What is being asked — Some entries follow. Reproduce exactly the lines starting at the one with "(ms : list (string * JsonVariant)) : list" and stopping after the one with "[operator|] for C strings. *)".

Collected data entries:
┌──

Lemma websocket_delivers_witness :
  WebSocket.recv_all 3 [Some (WebSocket.Binary [0; 0]); Some WebSocket.WsOther;
    Some (WebSocket.Binary [1; 1]); Some WebSocket.WsClose] =
  ([WebSocket.InControl Peer.Ping; WebSocket.InBulk Peer.Pong], Some (Ok None)).
Proof.
  apply (websocket_delivers (Control := Peer.PeerFrame) (Bulk := Peer.PeerFrame)
    [WebSocket.InControl Peer.Ping; WebSocket.InBulk Peer.Pong]).
  apply carries_frame; [reflexivity|]. apply carries_other. apply carries_frame; [reflexivity|].
  apply carries_end.
Defined.

Lemma reader_refines_stream_witness :
  exists rest, let '(os, st) := Peer.next_calls [1%nat; 0%nat]
      ([], Peer.data [[0; 0]; [0; 1; 0; 0]; [0; 0; 1]; [1]]) in
    Peer.delivered os ++ rest = [Peer.Ping; Peer.Pong] /\ Forall (Peer.clean rest) os /\
    Peer.read_all (S (length rest)) st = (rest, Some (Ok None)).
Proof.
  apply (reader_refines_stream [Peer.Ping; Peer.Pong] [0; 0; 0; 1; 0; 0; 0; 0; 1; 1]).
  - vm_compute. reflexivity.
  - reflexivity.
  - repeat constructor; discriminate.
Defined.

(** One dropped call, one frame, and the rest on the way. *)
Example reader_drops :
  (Peer.next_calls [1%nat; 2%nat] ([], Peer.data [[0; 0]; [0; 1; 0; 0]; [0; 0; 1]; [1]])).1 =
  [Peer.Dropped; Peer.Returned (Ok (Some Peer.Ping))].
Proof. vm_compute. reflexivity. Qed.

Definition demo_writer : Chunks.ChunkStream :=
  {| Chunks.inbound := []; Chunks.inbound_closed := false; Chunks.tx := Some true;
     Chunks.chunk := 2; Chunks.pending := []; Chunks.sent := [] |}.
Definition demo_reader : Chunks.ChunkStream :=
  {| Chunks.inbound := [[1; 2]; []; [3]; [4]]; Chunks.inbound_closed := true;
     Chunks.tx := Some true; Chunks.chunk := 2; Chunks.pending := []; Chunks.sent := [] |}.

Lemma chunk_stream_roundtrip_witness :
  exists b, Chunks.read_bytes (Chunks.reads [1%nat; 5%nat; 1%nat; 1%nat] demo_reader) = Some b /\
    b = [1; 2; 3; 4].
Proof.
  destruct (chunk_stream_roundtrip 2 [[1; 2; 3]; [4]] demo_writer [[1; 2]; []; [3]; [4]]
    [1%nat; 5%nat; 1%nat; 1%nat] demo_reader) as [_ (b & H1 & _ & H2)].
  - reflexivity.
  - reflexivity.
  - reflexivity.
  - repeat constructor; lia.
  - exists b. split; [exact H1|]. apply H2. simpl. lia.
Defined.

(** ** Discovery *)

Definition own_fp : Fingerprint := replicate 32 0.
Definition fp_at (n : nat) : Fingerprint := Z.of_nat n :: replicate 31 7.
Definition addr_at (n : nat) : SocketAddr := V4 (2130706433) (Z.of_nat n).

(** A device that has found the instances 1 to [n] in order. *)
Fixpoint finds (n : nat) : list Fingerprint * Policy.Policy :=
  match n with
  | O => ([], Policy.new own_fp true)
  | S n' =>
      let '(running, p) := finds n' in
      let '(started, p') := History.step (History.OpFound "n" (fp_at n) [addr_at n]) p in
      (started ++ running, p')
  end.
Lemma finds_history n : History.history (finds n).1 (finds n).2.
Proof.
  induction n as [|n IH]; [apply History.history_new|].
  cbn [finds]. destruct (finds n) as [running p].
  pose proof (History.history_step (History.OpFound "n" (fp_at (S n)) [addr_at (S n)]) running p IH) as H.
  by destruct (History.step _ p).
Qed.
(** * vestiar: the keypad master-code API ([vestiar_code_api.h])

    A shallow embedding of the header that serves [/api/code] on the
    ESP8266 firmware: the code store ([loadCode], [saveCode]) over one
    LittleFS file, the three request handlers and the route registration,
    followed by the properties of the handlers.

    Conventions of the embedding:
    - an Arduino [String] and a [const char*] are modelled by the characters
      before the terminating NUL, as a [string];
    - the globals ([masterCode], the file system, the web server, the serial
      port) are the fields of one record, threaded through a state monad;
    - ArduinoJson's parser is not part of the header: it is a variable of
      the development, and so is the representation of JSON floats;
    - [lockState] is declared by the header and never used: it is left out;
    - [LittleFS.open] may refuse to hand out a file: the outcome is a field
      of the state, which the environment may change between requests. *)

From Stdlib Require Import String Ascii List ZArith Bool Arith Lia.
From Stdlib Require Import DecimalString.
Import ListNotations.

Local Open Scope list_scope.
Local Open Scope string_scope.

(** ** Text helpers *)

(** The double-quote character of the C++ literals. *)
Definition DQ : string := String (ascii_of_nat 34) EmptyString.

(** [quoted s] is [s] between two double quotes. *)
Definition quoted (s : string) : string := DQ ++ s ++ DQ.

(** Decimal text of a number, as [printf] and ArduinoJson write it. *)
Definition string_of_Z (z : Z) : string :=
  NilZero.string_of_int (Z.to_int z).

Definition string_of_nat (n : nat) : string := string_of_Z (Z.of_nat n).

(** ** Integers of the target

    [String::length()] is an [unsigned int]; the handler casts it to [int]
    (32 bits, two's complement). *)

Definition INT_MAX : Z := 2147483647.

Definition int_of_unsigned (u : Z) : Z :=
  let r := (u mod 2 ^ 32)%Z in
  if (r <=? INT_MAX)%Z then r else (r - 2 ^ 32)%Z.

(** ** JSON documents (ArduinoJson) *)

Section Json.

(** Floating-point payloads stay abstract. *)
Variable JsonFloat : Type.
Variable serializeFloat : JsonFloat -> string.

#[local] Unset Elimination Schemes.

Inductive JsonVariant : Type :=
| JNull
| JBool (b : bool)
| JInt (z : Z)
| JFloat (f : JsonFloat)
| JString (s : string)
| JArray (elems : list JsonVariant)
| JObject (members : list (string * JsonVariant)).

#[local] Set Elimination Schemes.

(** [DynamicJsonDocument d(capacity)]: a fresh document is null.  The pool
    is not modelled: the documents the handlers build hold at most two
    scalars and a copy of a string of at most eight characters, well within
    the 128 bytes they ask for.  What is stated of [saveCode] on its own is
    stated for strings of that length. *)
Definition DynamicJsonDocument (capacity : nat) : JsonVariant := JNull.

Fixpoint lookupMember (key : string) (ms : list (string * JsonVariant))
  : option JsonVariant :=
  match ms with
  | [] => None
  | (k, v) :: rest => if k =? key then Some v else lookupMember key rest
  end.

(** [d[key]] read: the member of an object, null for anything else. *)
Definition getMember (d : JsonVariant) (key : string) : JsonVariant :=
  match d with
  | JObject ms =>
      match lookupMember key ms with
      | Some v => v
      | None => JNull
      end
  | _ => JNull
  end.

Fixpoint replaceMember (key : string) (v : JsonVariant)
         (ms : list (string * JsonVariant)) : list (string * JsonVariant) :=
  match ms with
  | [] => [(key, v)]
  | (k, x) :: rest =>
      if k =? key then (k, v) :: rest else (k, x) :: replaceMember key v rest
  end.

(** [d[key] = v]: a null document becomes an object; an existing member is
    overwritten in place, a new one is appended. *)
Definition setMember (d : JsonVariant) (key : string) (v : JsonVariant)
  : JsonVariant :=
  match d with
  | JNull => JObject [(key, v)]
  | JObject ms => JObject (replaceMember key v ms)
  | _ => d
  end.

(** [variant.as<const char*>()]: the string of a string variant, the null
    pointer otherwise. *)
Definition as_cstr (v : JsonVariant) : option string :=
  match v with
  | JString s => Some s
  | _ => None
  end.

(** [variant | dflt] with a [const char*] default: the overload of
    [operator|] for C strings. *)
Definition cstr_or (v : JsonVariant) (dflt : string) : string :=
  match as_cstr v with
  | Some s => s
  | None => dflt
  end.

(** [variant | nullptr]: the default has type [std::nullptr_t], so the call
    resolves to the generic [operator|] at that type and not to the overload
    for [const char*].  Its value is [as<std::nullptr_t>()] for a null
    variant and the default for every other one: the null pointer both
    times, which stays null when it initialises a [const char*]. *)
Definition or_nullptr (v : JsonVariant) : option string :=
  match v with
  | JNull => None
  | _ => None
  end.

(** ArduinoJson's text formatter escapes the quote, the backslash and the
    five control characters that have a short form. *)
Definition escapeChar (c : ascii) : string :=
  let n := nat_of_ascii c in
  if Nat.eqb n 34 then "\" ++ DQ
  else if Nat.eqb n 92 then "\\"
  else if Nat.eqb n 8 then "\b"
  else if Nat.eqb n 12 then "\f"
  else if Nat.eqb n 10 then "\n"
  else if Nat.eqb n 13 then "\r"
  else if Nat.eqb n 9 then "\t"
  else String c EmptyString.

Fixpoint escapeString (s : string) : string :=
  match s with
  | EmptyString => EmptyString
  | String c rest => escapeChar c ++ escapeString rest
  end.

Definition writeString (s : string) : string := quoted (escapeString s).

(** [serializeJson]: the compact form, members in insertion order. *)
Fixpoint serializeJson (v : JsonVariant) : string :=
  match v with
  | JNull => "null"
  | JBool true => "true"
  | JBool false => "false"
  | JInt z => string_of_Z z
  | JFloat f => serializeFloat f
  | JString s => writeString s
  | JArray elems =>
      "[" ++
      (fix items (l : list JsonVariant) : string :=
         match l with
         | [] => ""
         | x :: rest =>
             serializeJson x ++
             match rest with
             | [] => ""
             | _ :: _ => "," ++ items rest
             end
         end) elems
      ++ "]"
  | JObject members =>
      "{" ++
      (fix fields (l : list (string * JsonVariant)) : string :=
         match l with
         | [] => ""
         | (k, x) :: rest =>
             writeString k ++ ":" ++ serializeJson x ++
             match rest with
             | [] => ""
             | _ :: _ => "," ++ fields rest
             end
         end) members
      ++ "}"
  end.

End Json.

Arguments JNull {JsonFloat}.
Arguments JBool {JsonFloat} b.
Arguments JInt {JsonFloat} z.
Arguments JFloat {JsonFloat} f.
Arguments JString {JsonFloat} s.
Arguments JArray {JsonFloat} elems.
Arguments JObject {JsonFloat} members.
Arguments DynamicJsonDocument {JsonFloat} capacity.
Arguments lookupMember {JsonFloat} key ms.
Arguments getMember {JsonFloat} d key.
Arguments replaceMember {JsonFloat} key v ms.
Arguments setMember {JsonFloat} d key v.
Arguments as_cstr {JsonFloat} v.
Arguments or_nullptr {JsonFloat} v.
Arguments cstr_or {JsonFloat} v dflt.
Arguments serializeJson {JsonFloat} serializeFloat v.

(** ** The state of the device *)

(** A response as it leaves [ESP8266WebServer::send]: the status, the
    content type, the headers queued with [sendHeader], and the body. *)
Record Response : Type := mkResponse {
  status : Z;
  content_type : string;
  headers : list (string * string);
  body : string
}.

(** The globals the header reads and writes.
    - [masterCode]: the [extern String masterCode];
    - [files]: the files of LittleFS, path and contents;
    - [open_ok]: whether [LittleFS.open] hands out a valid [File];
    - [currentArgs]: the arguments of the request being served; the server
      stores a request body under the name [plain];
    - [responseHeaders]: the headers queued for the next response;
    - [sent]: the responses written so far, oldest first;
    - [serial]: what was printed on the serial port, oldest first. *)
Record World : Type := mkWorld {
  masterCode : string;
  files : list (string * string);
  open_ok : bool;
  currentArgs : list (string * string);
  responseHeaders : list (string * string);
  sent : list Response;
  serial : list string
}.

Definition set_masterCode (c : string) (w : World) : World :=
  mkWorld c (files w) (open_ok w) (currentArgs w) (responseHeaders w)
          (sent w) (serial w).

Definition set_files (fs : list (string * string)) (w : World) : World :=
  mkWorld (masterCode w) fs (open_ok w) (currentArgs w) (responseHeaders w)
          (sent w) (serial w).

Definition set_open_ok (b : bool) (w : World) : World :=
  mkWorld (masterCode w) (files w) b (currentArgs w) (responseHeaders w)
          (sent w) (serial w).

Definition set_currentArgs (a : list (string * string)) (w : World) : World :=
  mkWorld (masterCode w) (files w) (open_ok w) a (responseHeaders w)
          (sent w) (serial w).

Definition set_responseHeaders (h : list (string * string)) (w : World)
  : World :=
  mkWorld (masterCode w) (files w) (open_ok w) (currentArgs w) h
          (sent w) (serial w).

Definition set_sent (r : list Response) (w : World) : World :=
  mkWorld (masterCode w) (files w) (open_ok w) (currentArgs w)
          (responseHeaders w) r (serial w).

Definition set_serial (s : list string) (w : World) : World :=
  mkWorld (masterCode w) (files w) (open_ok w) (currentArgs w)
          (responseHeaders w) (sent w) s.

(** ** The state monad of the firmware *)

Definition M (A : Type) : Type := World -> A * World.

Definition ret {A : Type} (a : A) : M A := fun w => (a, w).

Definition bind {A B : Type} (m : M A) (k : A -> M B) : M B :=
  fun w => let (a, w') := m w in k a w'.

└──

Solution —
         (ms : list (string * JsonVariant)) : list (string * JsonVariant) :=
  match ms with
  | [] => [(key, v)]
  | (k, x) :: rest =>
      if k =? key then (k, v) :: rest else (k, x) :: replaceMember key v rest
  end.

(** [d[key] = v]: a null document becomes an object; an existing member is
    overwritten in place, a new one is appended. *)
Definition setMember (d : JsonVariant) (key : string) (v : JsonVariant)
  : JsonVariant :=
  match d with
  | JNull => JObject [(key, v)]
  | JObject ms => JObject (replaceMember key v ms)
  | _ => d
  end.

(** [variant.as<const char*>()]: the string of a string variant, the null
    pointer otherwise. *)
Definition as_cstr (v : JsonVariant) : option string :=
  match v with
  | JString s => Some s
  | _ => None
  end.

(** [variant | dflt] with a [const char*] default: the overload of
    [operator|] for C strings. *)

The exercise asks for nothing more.